(Saved entries)
*** Block opens ***
(* ===== verification/TaskUpdate.v ===== *)
(** * What an update of an entity may change

    Theorems on [runUpdate]: its transaction only reads until the final write,
    each branch may push deltas of its own columns only and under its own
    conditions ([delta_ok]), and the write applies exactly the deltas that the
    event records. *)

From S2P Require Import Prelude Wp RunStateMachine Database JsString TaskTables TaskRouter.

Open Scope js_scope.

(** ** Computations that only read *)

(** [m], run on [d], leaves [d] as it is; a value it returns satisfies [Q]. *)
Definition reads {A} (m : MT A) (Q : A → Prop) (d : tdb) : Prop :=
  wp m (λ a d', d' = d ∧ Q a) (λ _ d', d' = d) d.

Lemma reads_ret {A} (a : A) (Q : A → Prop) d : Q a → reads (mret a) Q d.
Proof. by split. Qed.

Lemma reads_reject {A} code (Q : A → Prop) d : reads (reject code) Q d.
Proof. done. Qed.

Lemma reads_reject_if b code (Q : unit → Prop) d : (b = false → Q tt) → reads (reject_if b code) Q d.
Proof. destruct b; [done|]. intros H. by split; [|apply H]. Qed.

Lemma reads_bind {A B} (m : MT A) (k : A → MT B) (P : A → Prop) (Q : B → Prop) d :
  reads m P d → (∀ a, P a → reads (k a) Q d) → reads (mbind m k) Q d.
Proof.
  intros Hm Hk. apply wp_bind. eapply wp_mono; [exact Hm| |].
  - intros a d' [-> Ha]. by apply Hk.
  - done.
Qed.

Lemma reads_get {A} (k : tdb → MT A) (Q : A → Prop) d : reads (k d) Q d → reads (d <- get ;; k d) Q d.
Proof. intros H. by apply wp_bind, wp_get. Qed.

Lemma reads_gets {A B} (f : tdb → A) (k : A → MT B) (Q : B → Prop) d :
  reads (k (f d)) Q d → reads (a <- gets f ;; k a) Q d.
Proof. intros H. by apply wp_bind, wp_gets. Qed.

Lemma reads_mono {A} (m : MT A) (P Q : A → Prop) d : reads m P d → (∀ a, P a → Q a) → reads m Q d.
Proof. intros Hm H. eapply wp_mono; [exact Hm| |done]. naive_solver. Qed.

Lemma reads_when b (m : MT unit) (Q : unit → Prop) d :
  (b = true → reads m Q d) → (b = false → Q tt) → reads (when b do m) Q d.
Proof. destruct b; intros H1 H2; [by apply H1|apply reads_ret, H2; done]. Qed.

Lemma reads_and {A} (m : MT A) (P Q : A → Prop) d : reads m P d → reads m Q d → reads m (λ a, P a ∧ Q a) d.
Proof. intros H1 H2. eapply wp_mono; [exact (wp_and _ _ _ _ _ _ H1 H2)|naive_solver|naive_solver]. Qed.

Lemma reads_true {A} (m : MT A) (Q : A → Prop) d : reads m Q d → reads m (λ _, True) d.
Proof. intros H. by eapply reads_mono. Qed.

(** Along a bind whose first value is not used. *)
Lemma reads_seq {A} (m : MT unit) (k : MT A) (P : Prop) (Q : A → Prop) d :
  reads m (λ _, P) d → (P → reads k Q d) → reads (m ;;; k) Q d.
Proof. intros Hm Hk. eapply reads_bind; [exact Hm|]. intros a HP. by apply Hk. Qed.

(** ** The guards *)

Lemma reads_authority actor s d :
  reads (assertStageAuthority actor s) (λ _, s.(sg_policy) = derived → actor = a_orchestrator) d.
Proof.
  apply reads_reject_if. intros H%bool_decide_eq_false Hd. apply dec_stable. intros Ha. by apply H.
Qed.

Lemma reads_parent projectId type id parentId d :
  reads (validateParentEpic projectId type id parentId)
    (λ _, type = TTask ∧ ∃ p, d.(db_entities) !! (TEpic, parentId) = Some p ∧ p.(en_project) = projectId) d.
Proof.
  unfold validateParentEpic. eapply reads_seq; [apply reads_reject_if; intros H; exact H|]. intros Ht.
  eapply reads_seq; [apply reads_reject_if; intros H; exact H|]. intros _. apply reads_gets.
  destruct (db_entities d !! (TEpic, parentId)) as [p|]; [|apply reads_reject].
  eapply reads_seq; [apply reads_reject_if; intros H; exact H|]. intros Hp.
  apply reads_reject_if. intros _. split; [by destruct type|].
  exists p. split; [done|]. unfold in_project in Hp. apply negb_false_iff in Hp. by apply Z.eqb_eq.
Qed.

Lemma reads_idea projectId type ideaId d :
  reads (validateOriginatingIdea projectId type ideaId)
    (λ _, type ≠ TIdea ∧ ∃ i, d.(db_entities) !! (TIdea, ideaId) = Some i ∧ i.(en_project) = projectId) d.
Proof.
  unfold validateOriginatingIdea. eapply reads_seq; [apply reads_reject_if; intros H; exact H|]. intros Ht.
  apply reads_gets. destruct (db_entities d !! (TIdea, ideaId)) as [i|]; [|apply reads_reject].
  apply reads_reject_if. intros Hp. split; [by destruct type|].
  exists i. split; [done|]. unfold in_project in Hp. apply negb_false_iff in Hp. by apply Z.eqb_eq.
Qed.

(** The ids a SELECT returns. *)
Lemma elem_of_select_ids type p d id :
  id ∈ select_ids type p d ↔ ∃ e, d.(db_entities) !! (type, id) = Some e ∧ p e = true.
Proof.
  unfold select_ids. rewrite list_elem_of_fmap. split.
  - intros ([[t i] e] & -> & H). rewrite list_elem_of_filter, elem_of_map_to_list in H. simpl in *.
    destruct H as [[-> Hp] Hk]. by exists e.
  - intros (e & Hk & Hp). exists ((type, id), e). split; [done|].
    rewrite list_elem_of_filter, elem_of_map_to_list. done.
Qed.

(** The idea has no other live direct task. *)
Definition sole_direct (ideaId taskId : string) (d : tdb) : Prop :=
  ∀ id e, d.(db_entities) !! (TTask, id) = Some e → direct_task ideaId e = true → id = taskId.

Lemma reads_idea_needs_epic ideaId taskId d :
  reads (assertIdeaEpicInvariant ideaId taskId) (λ _, sole_direct ideaId taskId d) d.
Proof.
  unfold assertIdeaEpicInvariant. apply reads_gets, reads_reject_if.
  intros H%bool_decide_eq_false id e Hk Hd. apply dec_stable. intros Hne. apply H.
  assert (id ∈ filter (λ id, id ≠ taskId) (select_ids TTask (direct_task ideaId) d)) as Hin.
  { apply list_elem_of_filter. split; [done|]. apply elem_of_select_ids. by exists e. }
  destruct (filter _ _); [by apply not_elem_of_nil in Hin|]. simpl. lia.
Qed.

(** ** The deltas *)

Section Update.
Context (JSON_parse : string → option JsNumber.json_value).
Context (projectId : Z) (taskId : string) (type : task_type) (current : entity) (c : TaskChange) (now : instant) (d : tdb).

Definition local_agent (a : task_actor) : Prop := a ≠ a_orchestrator ∧ a ≠ REMOTE_ACTOR.

(** What a delta of a column promises. *)
Definition delta_ok (dl : FieldDelta) : Prop :=
  match dl.(fd_field) with
  | FCol column =>
      dl.(fd_from) = col column current ∧
      match column with
      | c_ref => False
      | c_stage => ∃ target s, dl.(fd_to) = Some (Text target) ∧ c.(ch_stageId) = Some target
          ∧ lookupStage target d = Some s ∧ (s.(sg_policy) = derived → c.(ch_actor) = a_orchestrator)
          ∧ (c.(ch_actor) ≠ a_orchestrator → hasNonTerminalRun taskId d = false)
      | c_reopened_at => type = TTask ∧ dl.(fd_to) = Some (Stamp now)
      | c_approved_at => c.(ch_actor) = a_orchestrator ∨ c.(ch_actor) = REMOTE_ACTOR
      | c_experiment_id | c_experiment_arm => c.(ch_actor) = a_orchestrator ∧ dl.(fd_to) = None
      | c_archived_at => (local_agent c.(ch_actor) → dl.(fd_to) ≠ None → hasNonTerminalRun taskId d = false)
          ∧ (is_Some (remote_of c) ∨ ∃ v, c.(ch_archived) = Some v ∧ dl.(fd_to) = toggle_to now v)
      | c_parent_epic => type = TTask ∧ (∃ v, c.(ch_parentEpicId) = Some v ∧ dl.(fd_to) = Text <$> v)
          ∧ (dl.(fd_to) = None ∨ ∃ p e, dl.(fd_to) = Some (Text p)
          ∧ d.(db_entities) !! (TEpic, p) = Some e ∧ e.(en_project) = projectId)
      | c_originating_idea => type ≠ TIdea ∧ (∃ v, c.(ch_originatingIdeaId) = Some v ∧ dl.(fd_to) = Text <$> v)
          ∧ (dl.(fd_to) = None ∨ ∃ i e, dl.(fd_to) = Some (Text i)
          ∧ d.(db_entities) !! (TIdea, i) = Some e ∧ e.(en_project) = projectId)
      | c_decomposed_at => type = TIdea
      | c_executor => type = TTask
      | _ => True
      end
  | _ => False
  end.

(** [u'] extends [u] by deltas of the listed columns, in that order. *)
Definition grows (cols : list column) (u u' : update) : Prop :=
  ∃ ds, u'.(u_deltas) = u.(u_deltas) ++ ds ∧ Forall delta_ok ds ∧ (fd_field <$> ds) `sublist_of` (FCol <$> cols).

Lemma grows_none cols u u' : u'.(u_deltas) = u.(u_deltas) → grows cols u u'.
Proof.
  intros H. exists []. rewrite H, app_nil_r. split_and!; [done|by constructor|]. apply sublist_nil_l.
Qed.

Lemma grows_trans cols1 cols2 u1 u2 u3 : grows cols1 u1 u2 → grows cols2 u2 u3 → grows (cols1 ++ cols2) u1 u3.
Proof.
  intros (ds1 & H1 & F1 & S1) (ds2 & H2 & F2 & S2). exists (ds1 ++ ds2). split_and!.
  - by rewrite H2, H1, (assoc_L (++)).
  - by apply Forall_app.
  - rewrite !fmap_app. by apply sublist_app.
Qed.

Lemma grows_sub cols cols' u u' : cols `sublist_of` cols' → grows cols u u' → grows cols' u u'.
Proof.
  intros Hs (ds & H & F & S). exists ds. split_and!; [done|done|]. etransitivity; [done|].
  clear -Hs. induction Hs; simpl; by constructor.
Qed.

Lemma grows_push column to u u' :
  u'.(u_deltas) = (push column current to u).(u_deltas) → delta_ok (mk_delta (FCol column) (col column current) to) →
  grows [column] u u'.
Proof.
  intros H Hok. exists [mk_delta (FCol column) (col column current) to]. split_and!; [done| |done].
  by constructor.
Qed.

Lemma grows_change_to column to u :
  delta_ok (mk_delta (FCol column) (col column current) to) → grows [column] u (change_to column current to u).
Proof.
  intros Hok. unfold change_to. case_bool_decide; [by apply grows_none|by eapply grows_push].
Qed.

Lemma grows_scalar column v u :
  (∀ to, delta_ok (mk_delta (FCol column) (col column current) to)) → grows [column] u (scalar_field current column v u).
Proof.
  intros Hok. destruct v as [to|]; simpl; [by apply grows_change_to|by apply grows_none].
Qed.

(** A column that a request names has its value, or a delta gives it. *)
Definition column_done (column : column) (v : option cell) (u : update) : Prop :=
  v = col column current ∨ mk_delta (FCol column) (col column current) v ∈ u.(u_deltas).
Definition parent_done (u : update) : Prop :=
  ∀ v, c.(ch_parentEpicId) = Some v → column_done c_parent_epic (Text <$> v) u.
Definition idea_done (u : update) : Prop :=
  ∀ v, c.(ch_originatingIdeaId) = Some v → column_done c_originating_idea (Text <$> v) u.
Definition archive_done (u : update) : Prop :=
  ∀ v, c.(ch_archived) = Some v → v = bool_decide (is_Some (col c_archived_at current))
    ∨ mk_delta (FCol c_archived_at) (col c_archived_at current) (toggle_to now v) ∈ u.(u_deltas).

(** ** The branches *)

Ltac no_change := apply reads_ret, grows_none; reflexivity.

Lemma stage_branch_ok u :
  reads (stage_branch JSON_parse taskId type current c now u) (grows [c_stage; c_reopened_at] u) d.
Proof.
  unfold stage_branch. destruct (ch_stageId c) as [target|] eqn:Hc; [|no_change].
  case_bool_decide as Hcur; [no_change|]. apply reads_get.
  destruct (lookupStage target d) as [s|] eqn:Hs; [|apply reads_reject].
  eapply reads_seq; [apply reads_authority|]. intros Hauth.
  eapply reads_seq; [apply reads_reject_if; intros H; exact H|]. intros Hrun. apply reads_ret.
  set (u1 := with_action _ _).
  match goal with |- context [if ?b then with_wontDoRuns ?l u1 else u1] =>
    set (u2 := if b then with_wontDoRuns l u1 else u1) end.
  assert (u_deltas u2 = u_deltas u1) as Hu by (unfold u2; by case_match).
  apply (grows_trans [c_stage] [c_reopened_at] _ u2).
  - eapply grows_push; [exact Hu|]. split; [done|]. exists target, s. split_and!; try done.
    intros Ha. apply andb_false_iff in Hrun as [Hrun|Hrun]; [|done].
    apply negb_false_iff, bool_decide_eq_true in Hrun. done.
  - case_match eqn:Hr; [|by apply grows_none]. eapply grows_push; [done|]. split; [done|].
    rewrite !andb_true_iff in Hr. destruct Hr as [[Ht _] _]. by apply bool_decide_eq_true in Ht.
Qed.

Lemma decomposed_branch_ok u :
  (c.(ch_actor) = REMOTE_ACTOR → c.(ch_decomposed) = None) →
  reads (decomposed_branch type current c now u)
    (grows (if bool_decide (c.(ch_actor) = REMOTE_ACTOR) then [] else [c_decomposed_at]) u) d.
Proof.
  intros Hclean. unfold decomposed_branch. destruct (ch_decomposed c) as [v|]; [|no_change].
  rewrite (bool_decide_false (ch_actor c = REMOTE_ACTOR)) by (intros Hr; by apply Hclean in Hr).
  eapply reads_seq; [apply reads_reject_if; intros H; exact H|]. intros Ht. apply reads_ret.
  case_match; [|by apply grows_none]. eapply grows_push; [done|]. split; [done|]. by destruct type.
Qed.

Lemma approved_branch_ok u :
  reads (approved_branch type current c now u)
    (grows (if bool_decide (c.(ch_actor) = REMOTE_ACTOR) then [] else [c_approved_at]) u) d.
Proof.
  unfold approved_branch. destruct (ch_approved c) as [v|]; [|no_change].
  eapply reads_seq; [apply reads_reject_if; intros H; exact H|]. intros _.
  eapply reads_seq; [apply reads_reject_if; intros H; exact H|]. intros Ha%negb_false_iff%bool_decide_eq_true.
  rewrite bool_decide_false by (rewrite Ha; done). apply reads_ret. case_match; [|by apply grows_none].
  eapply grows_push; [done|]. split; [done|by left].
Qed.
*** Block closes ***
TASK DIRECTIONS: Filter the records above for lines containing the word "simpl", and copy those lines.

WRITTEN RESPONSE:
  - intros ([[t i] e] & -> & H). rewrite list_elem_of_filter, elem_of_map_to_list in H. simpl in *.
  destruct (filter _ _); [by apply not_elem_of_nil in Hin|]. simpl. lia.
  clear -Hs. induction Hs; simpl; by constructor.
  intros Hok. destruct v as [to|]; simpl; [by apply grows_change_to|by apply grows_none].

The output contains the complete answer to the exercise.